Saved entries:

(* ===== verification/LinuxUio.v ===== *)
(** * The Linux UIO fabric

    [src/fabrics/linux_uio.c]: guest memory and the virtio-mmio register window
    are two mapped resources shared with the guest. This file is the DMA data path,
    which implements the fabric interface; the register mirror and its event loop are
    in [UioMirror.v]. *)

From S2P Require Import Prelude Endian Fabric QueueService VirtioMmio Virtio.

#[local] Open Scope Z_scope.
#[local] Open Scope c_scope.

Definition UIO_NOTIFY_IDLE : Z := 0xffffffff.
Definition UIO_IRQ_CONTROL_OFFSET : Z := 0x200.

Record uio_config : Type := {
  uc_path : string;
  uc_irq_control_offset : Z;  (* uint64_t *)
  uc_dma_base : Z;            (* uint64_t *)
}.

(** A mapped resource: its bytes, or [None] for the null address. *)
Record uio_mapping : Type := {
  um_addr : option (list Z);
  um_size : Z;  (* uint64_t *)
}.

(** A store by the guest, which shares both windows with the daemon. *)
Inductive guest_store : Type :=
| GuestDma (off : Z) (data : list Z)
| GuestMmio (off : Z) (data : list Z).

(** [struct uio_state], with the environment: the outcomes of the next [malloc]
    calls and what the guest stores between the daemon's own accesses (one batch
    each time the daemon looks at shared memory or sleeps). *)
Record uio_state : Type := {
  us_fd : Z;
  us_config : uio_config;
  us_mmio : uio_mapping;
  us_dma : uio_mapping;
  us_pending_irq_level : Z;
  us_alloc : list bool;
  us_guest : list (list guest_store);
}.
---
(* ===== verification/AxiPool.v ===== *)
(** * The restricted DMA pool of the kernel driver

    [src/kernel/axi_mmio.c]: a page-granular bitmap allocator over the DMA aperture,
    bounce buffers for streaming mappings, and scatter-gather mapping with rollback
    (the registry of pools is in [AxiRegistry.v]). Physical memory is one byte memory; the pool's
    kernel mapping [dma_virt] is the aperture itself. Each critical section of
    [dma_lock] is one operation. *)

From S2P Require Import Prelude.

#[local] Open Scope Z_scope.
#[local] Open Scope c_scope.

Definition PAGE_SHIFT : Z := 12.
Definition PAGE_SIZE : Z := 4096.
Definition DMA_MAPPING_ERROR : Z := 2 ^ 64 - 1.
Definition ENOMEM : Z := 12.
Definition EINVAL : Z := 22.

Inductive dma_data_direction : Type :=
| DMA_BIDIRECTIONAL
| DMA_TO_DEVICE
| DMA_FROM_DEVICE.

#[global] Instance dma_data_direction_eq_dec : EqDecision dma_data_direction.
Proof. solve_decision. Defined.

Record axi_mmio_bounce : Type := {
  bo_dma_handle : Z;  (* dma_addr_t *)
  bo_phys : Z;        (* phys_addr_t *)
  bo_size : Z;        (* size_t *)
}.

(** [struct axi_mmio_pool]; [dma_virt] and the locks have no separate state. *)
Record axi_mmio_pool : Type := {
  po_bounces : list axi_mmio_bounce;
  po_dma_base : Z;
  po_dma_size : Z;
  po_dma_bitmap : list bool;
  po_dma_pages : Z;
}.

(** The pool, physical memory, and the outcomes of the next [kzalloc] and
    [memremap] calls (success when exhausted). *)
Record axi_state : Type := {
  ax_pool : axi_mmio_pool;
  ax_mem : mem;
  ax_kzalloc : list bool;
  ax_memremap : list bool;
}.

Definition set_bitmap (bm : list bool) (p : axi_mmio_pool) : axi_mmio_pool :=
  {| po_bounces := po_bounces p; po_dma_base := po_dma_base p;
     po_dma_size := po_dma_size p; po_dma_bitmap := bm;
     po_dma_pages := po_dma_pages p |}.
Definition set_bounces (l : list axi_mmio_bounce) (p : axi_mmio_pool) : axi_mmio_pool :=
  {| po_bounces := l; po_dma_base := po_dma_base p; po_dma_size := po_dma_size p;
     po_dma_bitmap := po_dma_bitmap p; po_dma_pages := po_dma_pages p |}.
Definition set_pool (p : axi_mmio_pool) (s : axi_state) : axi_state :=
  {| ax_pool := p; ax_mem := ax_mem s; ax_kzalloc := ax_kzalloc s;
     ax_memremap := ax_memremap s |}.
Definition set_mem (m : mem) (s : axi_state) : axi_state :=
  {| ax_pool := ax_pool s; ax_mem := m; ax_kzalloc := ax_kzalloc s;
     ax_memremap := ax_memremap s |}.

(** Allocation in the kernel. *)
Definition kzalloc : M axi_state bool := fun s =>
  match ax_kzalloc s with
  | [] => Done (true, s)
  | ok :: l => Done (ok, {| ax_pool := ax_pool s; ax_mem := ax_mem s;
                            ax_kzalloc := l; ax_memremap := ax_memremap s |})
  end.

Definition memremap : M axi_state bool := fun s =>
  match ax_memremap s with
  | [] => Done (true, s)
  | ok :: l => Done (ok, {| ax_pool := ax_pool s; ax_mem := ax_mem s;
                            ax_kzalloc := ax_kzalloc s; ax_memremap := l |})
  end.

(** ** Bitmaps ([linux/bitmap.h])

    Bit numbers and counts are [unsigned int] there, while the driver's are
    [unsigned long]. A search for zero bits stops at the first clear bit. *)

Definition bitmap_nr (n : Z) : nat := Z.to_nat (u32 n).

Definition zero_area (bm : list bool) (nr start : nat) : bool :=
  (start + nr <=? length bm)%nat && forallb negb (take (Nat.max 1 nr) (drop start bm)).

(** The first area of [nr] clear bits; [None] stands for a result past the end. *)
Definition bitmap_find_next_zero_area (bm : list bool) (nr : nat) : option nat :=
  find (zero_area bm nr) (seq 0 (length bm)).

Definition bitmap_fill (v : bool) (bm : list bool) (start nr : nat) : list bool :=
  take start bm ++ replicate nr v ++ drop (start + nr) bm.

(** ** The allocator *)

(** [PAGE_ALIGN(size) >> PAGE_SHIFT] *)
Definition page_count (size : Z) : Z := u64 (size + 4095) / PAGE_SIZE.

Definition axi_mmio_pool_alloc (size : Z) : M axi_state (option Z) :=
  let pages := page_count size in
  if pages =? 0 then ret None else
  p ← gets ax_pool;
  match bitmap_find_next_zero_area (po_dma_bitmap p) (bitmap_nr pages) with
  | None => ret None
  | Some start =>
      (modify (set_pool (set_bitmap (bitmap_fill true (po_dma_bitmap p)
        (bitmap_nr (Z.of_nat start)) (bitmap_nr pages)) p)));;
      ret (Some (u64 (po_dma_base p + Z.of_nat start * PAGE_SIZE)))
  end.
* * *
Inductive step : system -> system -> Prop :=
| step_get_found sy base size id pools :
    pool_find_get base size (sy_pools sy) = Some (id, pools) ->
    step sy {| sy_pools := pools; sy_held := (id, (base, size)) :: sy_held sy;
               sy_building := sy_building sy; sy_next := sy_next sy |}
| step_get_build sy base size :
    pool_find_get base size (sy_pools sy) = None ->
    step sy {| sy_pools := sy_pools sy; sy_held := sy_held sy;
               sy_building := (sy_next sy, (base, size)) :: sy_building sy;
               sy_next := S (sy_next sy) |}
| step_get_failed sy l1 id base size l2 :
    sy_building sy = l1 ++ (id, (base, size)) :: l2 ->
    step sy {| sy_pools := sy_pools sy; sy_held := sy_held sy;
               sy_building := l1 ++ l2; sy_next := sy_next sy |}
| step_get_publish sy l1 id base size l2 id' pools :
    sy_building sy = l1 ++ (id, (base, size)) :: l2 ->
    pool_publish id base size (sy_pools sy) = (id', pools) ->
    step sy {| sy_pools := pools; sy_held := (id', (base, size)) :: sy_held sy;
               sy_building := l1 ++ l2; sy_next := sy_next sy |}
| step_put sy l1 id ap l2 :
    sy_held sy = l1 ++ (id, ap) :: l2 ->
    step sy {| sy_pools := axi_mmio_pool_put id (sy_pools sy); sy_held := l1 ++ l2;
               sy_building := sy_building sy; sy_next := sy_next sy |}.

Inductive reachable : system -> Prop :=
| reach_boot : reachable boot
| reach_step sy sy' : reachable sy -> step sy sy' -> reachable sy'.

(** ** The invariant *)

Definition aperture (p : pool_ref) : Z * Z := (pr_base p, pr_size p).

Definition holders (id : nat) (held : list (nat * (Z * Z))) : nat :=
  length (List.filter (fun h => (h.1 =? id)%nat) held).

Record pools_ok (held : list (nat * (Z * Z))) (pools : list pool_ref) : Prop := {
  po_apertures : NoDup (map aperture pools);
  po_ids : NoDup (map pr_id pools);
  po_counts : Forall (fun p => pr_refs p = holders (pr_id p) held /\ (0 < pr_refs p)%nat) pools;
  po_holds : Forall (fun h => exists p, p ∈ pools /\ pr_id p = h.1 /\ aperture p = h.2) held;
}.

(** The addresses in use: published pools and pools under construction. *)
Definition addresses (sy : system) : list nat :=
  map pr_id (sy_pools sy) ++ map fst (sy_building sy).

▶ **REQUIREMENT**:
Give back exactly the lines above starting at the line where "(* ===== verification/LinuxUio.v ===== *)" appears and ending at the line where "(data : list Z)." appears, both included, with no other lines.

▶ **SOLUTION FOR THIS EXERCISE**:
(* ===== verification/LinuxUio.v ===== *)
(** * The Linux UIO fabric

    [src/fabrics/linux_uio.c]: guest memory and the virtio-mmio register window
    are two mapped resources shared with the guest. This file is the DMA data path,
    which implements the fabric interface; the register mirror and its event loop are
    in [UioMirror.v]. *)

From S2P Require Import Prelude Endian Fabric QueueService VirtioMmio Virtio.

#[local] Open Scope Z_scope.
#[local] Open Scope c_scope.

Definition UIO_NOTIFY_IDLE : Z := 0xffffffff.
Definition UIO_IRQ_CONTROL_OFFSET : Z := 0x200.

Record uio_config : Type := {
  uc_path : string;
  uc_irq_control_offset : Z;  (* uint64_t *)
  uc_dma_base : Z;            (* uint64_t *)
}.

(** A mapped resource: its bytes, or [None] for the null address. *)
Record uio_mapping : Type := {
  um_addr : option (list Z);
  um_size : Z;  (* uint64_t *)
}.

(** A store by the guest, which shares both windows with the daemon. *)
Inductive guest_store : Type :=
| GuestDma (off : Z) (data : list Z)
| GuestMmio (off : Z) (data : list Z).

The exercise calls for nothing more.